■ Provided data
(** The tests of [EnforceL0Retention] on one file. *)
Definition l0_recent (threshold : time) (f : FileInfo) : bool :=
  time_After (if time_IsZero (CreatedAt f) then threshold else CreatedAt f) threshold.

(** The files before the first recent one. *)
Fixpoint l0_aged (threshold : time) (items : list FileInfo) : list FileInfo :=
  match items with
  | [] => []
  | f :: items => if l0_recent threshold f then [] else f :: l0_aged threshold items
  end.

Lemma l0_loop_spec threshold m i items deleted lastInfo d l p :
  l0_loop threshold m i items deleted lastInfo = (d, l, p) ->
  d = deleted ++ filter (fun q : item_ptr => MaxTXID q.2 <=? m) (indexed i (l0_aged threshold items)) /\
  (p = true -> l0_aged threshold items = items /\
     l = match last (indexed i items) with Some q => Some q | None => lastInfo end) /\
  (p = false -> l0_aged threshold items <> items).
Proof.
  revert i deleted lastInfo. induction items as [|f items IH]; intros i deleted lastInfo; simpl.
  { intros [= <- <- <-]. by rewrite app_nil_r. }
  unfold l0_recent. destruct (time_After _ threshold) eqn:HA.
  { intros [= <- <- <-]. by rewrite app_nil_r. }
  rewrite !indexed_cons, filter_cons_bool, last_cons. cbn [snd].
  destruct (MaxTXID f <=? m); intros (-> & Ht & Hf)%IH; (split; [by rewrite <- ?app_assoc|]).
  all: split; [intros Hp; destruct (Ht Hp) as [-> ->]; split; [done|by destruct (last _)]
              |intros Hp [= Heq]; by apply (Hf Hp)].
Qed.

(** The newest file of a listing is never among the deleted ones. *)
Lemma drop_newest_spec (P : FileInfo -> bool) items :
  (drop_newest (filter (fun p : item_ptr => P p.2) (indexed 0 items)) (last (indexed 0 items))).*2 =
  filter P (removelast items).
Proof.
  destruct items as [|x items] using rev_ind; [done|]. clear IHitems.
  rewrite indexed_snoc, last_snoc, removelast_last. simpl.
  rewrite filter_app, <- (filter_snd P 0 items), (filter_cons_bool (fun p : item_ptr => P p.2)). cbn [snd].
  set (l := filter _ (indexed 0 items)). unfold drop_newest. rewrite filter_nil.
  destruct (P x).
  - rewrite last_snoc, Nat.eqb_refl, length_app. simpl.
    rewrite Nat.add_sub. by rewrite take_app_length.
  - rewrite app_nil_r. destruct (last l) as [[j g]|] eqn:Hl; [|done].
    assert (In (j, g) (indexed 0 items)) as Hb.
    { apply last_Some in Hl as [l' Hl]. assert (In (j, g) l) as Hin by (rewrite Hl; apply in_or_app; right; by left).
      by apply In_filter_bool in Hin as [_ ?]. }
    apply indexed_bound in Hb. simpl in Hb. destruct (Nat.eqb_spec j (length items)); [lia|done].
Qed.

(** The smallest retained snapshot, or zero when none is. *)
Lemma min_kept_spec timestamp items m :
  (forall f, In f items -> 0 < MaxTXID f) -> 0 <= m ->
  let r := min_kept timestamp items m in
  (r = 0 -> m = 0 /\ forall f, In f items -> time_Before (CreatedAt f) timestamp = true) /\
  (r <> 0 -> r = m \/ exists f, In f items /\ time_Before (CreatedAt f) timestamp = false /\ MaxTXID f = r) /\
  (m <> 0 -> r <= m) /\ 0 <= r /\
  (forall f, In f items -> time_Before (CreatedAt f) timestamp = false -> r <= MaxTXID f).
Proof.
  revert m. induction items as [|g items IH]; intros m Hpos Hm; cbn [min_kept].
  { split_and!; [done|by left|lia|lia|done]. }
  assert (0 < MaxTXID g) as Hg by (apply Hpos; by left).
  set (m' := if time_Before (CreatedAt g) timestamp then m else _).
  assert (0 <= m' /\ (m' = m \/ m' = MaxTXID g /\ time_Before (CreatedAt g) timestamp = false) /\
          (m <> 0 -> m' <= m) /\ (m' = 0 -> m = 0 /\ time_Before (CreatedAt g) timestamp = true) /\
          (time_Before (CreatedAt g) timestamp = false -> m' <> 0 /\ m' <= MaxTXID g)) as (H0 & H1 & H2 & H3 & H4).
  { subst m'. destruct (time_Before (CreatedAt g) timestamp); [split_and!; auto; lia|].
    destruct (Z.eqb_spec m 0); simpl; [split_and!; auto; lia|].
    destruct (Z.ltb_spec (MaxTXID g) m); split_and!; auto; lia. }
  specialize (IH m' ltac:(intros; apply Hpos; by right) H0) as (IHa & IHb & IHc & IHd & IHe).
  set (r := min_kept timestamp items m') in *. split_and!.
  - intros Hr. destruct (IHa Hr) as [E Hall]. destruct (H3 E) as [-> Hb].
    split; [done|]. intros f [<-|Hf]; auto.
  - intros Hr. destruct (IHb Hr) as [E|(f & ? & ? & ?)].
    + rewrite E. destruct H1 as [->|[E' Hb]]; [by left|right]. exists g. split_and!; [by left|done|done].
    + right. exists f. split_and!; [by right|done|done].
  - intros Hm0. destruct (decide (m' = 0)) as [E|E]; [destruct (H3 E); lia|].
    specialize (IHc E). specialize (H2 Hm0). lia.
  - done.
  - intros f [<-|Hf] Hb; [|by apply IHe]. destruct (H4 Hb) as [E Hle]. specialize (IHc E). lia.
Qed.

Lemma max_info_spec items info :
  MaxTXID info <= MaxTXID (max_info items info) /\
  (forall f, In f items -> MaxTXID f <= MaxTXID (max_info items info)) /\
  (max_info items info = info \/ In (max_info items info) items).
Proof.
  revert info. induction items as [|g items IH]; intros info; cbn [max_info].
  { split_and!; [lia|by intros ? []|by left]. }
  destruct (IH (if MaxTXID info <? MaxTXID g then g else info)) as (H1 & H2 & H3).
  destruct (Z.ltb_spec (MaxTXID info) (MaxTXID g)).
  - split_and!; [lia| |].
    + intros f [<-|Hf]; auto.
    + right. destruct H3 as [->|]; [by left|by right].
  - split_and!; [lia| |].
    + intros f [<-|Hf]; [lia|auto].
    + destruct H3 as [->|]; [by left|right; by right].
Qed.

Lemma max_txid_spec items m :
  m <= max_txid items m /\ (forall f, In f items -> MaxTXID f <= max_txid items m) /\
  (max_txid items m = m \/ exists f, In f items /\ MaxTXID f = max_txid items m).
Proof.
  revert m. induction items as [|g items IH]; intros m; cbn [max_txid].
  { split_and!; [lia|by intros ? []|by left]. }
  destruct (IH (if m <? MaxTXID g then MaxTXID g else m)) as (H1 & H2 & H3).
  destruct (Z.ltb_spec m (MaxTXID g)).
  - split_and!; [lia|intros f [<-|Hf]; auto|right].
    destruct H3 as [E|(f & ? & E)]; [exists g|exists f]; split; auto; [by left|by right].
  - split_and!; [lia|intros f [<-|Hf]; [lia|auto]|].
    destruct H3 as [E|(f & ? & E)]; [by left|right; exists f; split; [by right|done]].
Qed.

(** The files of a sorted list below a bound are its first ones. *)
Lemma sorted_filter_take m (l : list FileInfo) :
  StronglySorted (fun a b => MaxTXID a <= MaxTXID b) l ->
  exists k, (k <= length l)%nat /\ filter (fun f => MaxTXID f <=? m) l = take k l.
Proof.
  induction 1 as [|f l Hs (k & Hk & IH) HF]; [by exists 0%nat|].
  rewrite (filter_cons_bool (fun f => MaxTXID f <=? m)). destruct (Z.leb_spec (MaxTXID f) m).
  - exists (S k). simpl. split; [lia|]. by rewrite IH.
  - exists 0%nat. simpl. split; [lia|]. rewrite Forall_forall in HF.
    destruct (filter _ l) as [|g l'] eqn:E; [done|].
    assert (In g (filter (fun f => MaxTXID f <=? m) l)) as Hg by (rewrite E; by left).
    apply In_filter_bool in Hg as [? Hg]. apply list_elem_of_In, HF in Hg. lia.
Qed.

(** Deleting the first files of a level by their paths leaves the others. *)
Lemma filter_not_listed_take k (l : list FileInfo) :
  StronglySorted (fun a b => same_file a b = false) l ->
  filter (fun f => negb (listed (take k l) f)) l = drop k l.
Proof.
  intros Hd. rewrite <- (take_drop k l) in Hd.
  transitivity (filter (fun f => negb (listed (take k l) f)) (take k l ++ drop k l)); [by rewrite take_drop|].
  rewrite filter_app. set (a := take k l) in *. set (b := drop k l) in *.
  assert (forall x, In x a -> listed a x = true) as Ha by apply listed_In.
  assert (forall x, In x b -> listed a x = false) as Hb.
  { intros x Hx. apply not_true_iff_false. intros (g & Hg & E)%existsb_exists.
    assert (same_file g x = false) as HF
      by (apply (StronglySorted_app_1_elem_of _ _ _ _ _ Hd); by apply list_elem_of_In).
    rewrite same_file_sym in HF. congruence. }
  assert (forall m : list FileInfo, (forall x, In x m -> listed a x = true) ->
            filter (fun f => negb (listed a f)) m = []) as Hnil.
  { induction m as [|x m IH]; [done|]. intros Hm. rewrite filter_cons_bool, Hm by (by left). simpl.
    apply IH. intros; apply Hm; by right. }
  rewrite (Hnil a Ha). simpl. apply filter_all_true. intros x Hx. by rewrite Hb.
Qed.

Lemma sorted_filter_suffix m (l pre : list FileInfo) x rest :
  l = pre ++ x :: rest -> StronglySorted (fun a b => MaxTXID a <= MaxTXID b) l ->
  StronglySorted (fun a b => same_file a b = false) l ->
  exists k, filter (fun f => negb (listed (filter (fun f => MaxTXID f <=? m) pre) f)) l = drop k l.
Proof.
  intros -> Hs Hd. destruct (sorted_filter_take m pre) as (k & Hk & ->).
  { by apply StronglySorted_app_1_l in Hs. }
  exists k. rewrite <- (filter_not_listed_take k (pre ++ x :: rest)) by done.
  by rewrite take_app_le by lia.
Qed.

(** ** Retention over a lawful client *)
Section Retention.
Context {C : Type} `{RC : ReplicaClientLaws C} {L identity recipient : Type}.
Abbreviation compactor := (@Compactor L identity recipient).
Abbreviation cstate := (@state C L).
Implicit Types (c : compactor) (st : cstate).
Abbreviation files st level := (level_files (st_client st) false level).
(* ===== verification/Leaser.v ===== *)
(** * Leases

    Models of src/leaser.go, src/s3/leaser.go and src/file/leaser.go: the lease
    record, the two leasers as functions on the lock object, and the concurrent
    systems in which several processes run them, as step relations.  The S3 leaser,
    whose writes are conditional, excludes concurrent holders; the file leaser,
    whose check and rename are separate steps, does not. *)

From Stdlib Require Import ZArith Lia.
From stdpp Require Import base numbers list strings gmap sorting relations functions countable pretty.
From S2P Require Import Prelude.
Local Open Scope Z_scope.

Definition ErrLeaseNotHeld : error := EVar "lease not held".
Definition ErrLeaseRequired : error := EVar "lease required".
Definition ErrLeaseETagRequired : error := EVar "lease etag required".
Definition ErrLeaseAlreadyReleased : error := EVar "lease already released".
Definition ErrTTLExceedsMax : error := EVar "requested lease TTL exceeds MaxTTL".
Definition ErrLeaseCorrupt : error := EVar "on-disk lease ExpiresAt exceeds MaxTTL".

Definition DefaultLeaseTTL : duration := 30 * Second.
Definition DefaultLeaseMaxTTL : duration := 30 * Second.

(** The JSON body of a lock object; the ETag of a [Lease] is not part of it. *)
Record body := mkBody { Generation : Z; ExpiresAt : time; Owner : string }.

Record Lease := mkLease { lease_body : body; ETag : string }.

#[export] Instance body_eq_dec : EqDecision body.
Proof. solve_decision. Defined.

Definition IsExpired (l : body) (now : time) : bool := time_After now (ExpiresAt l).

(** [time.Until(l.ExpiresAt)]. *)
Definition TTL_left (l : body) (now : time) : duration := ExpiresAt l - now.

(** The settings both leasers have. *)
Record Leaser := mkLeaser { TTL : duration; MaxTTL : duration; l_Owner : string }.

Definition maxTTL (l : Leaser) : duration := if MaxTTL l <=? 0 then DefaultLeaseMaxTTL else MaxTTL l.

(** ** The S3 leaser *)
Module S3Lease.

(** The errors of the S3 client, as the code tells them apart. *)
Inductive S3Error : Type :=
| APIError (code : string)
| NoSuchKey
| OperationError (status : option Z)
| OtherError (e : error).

■ Task directions
Read the entries above, then pull out the lines that include "body".

■ Task result
(** The JSON body of a lock object; the ETag of a [Lease] is not part of it. *)
Record body := mkBody { Generation : Z; ExpiresAt : time; Owner : string }.
Record Lease := mkLease { lease_body : body; ETag : string }.
#[export] Instance body_eq_dec : EqDecision body.
Definition IsExpired (l : body) (now : time) : bool := time_After now (ExpiresAt l).
Definition TTL_left (l : body) (now : time) : duration := ExpiresAt l - now.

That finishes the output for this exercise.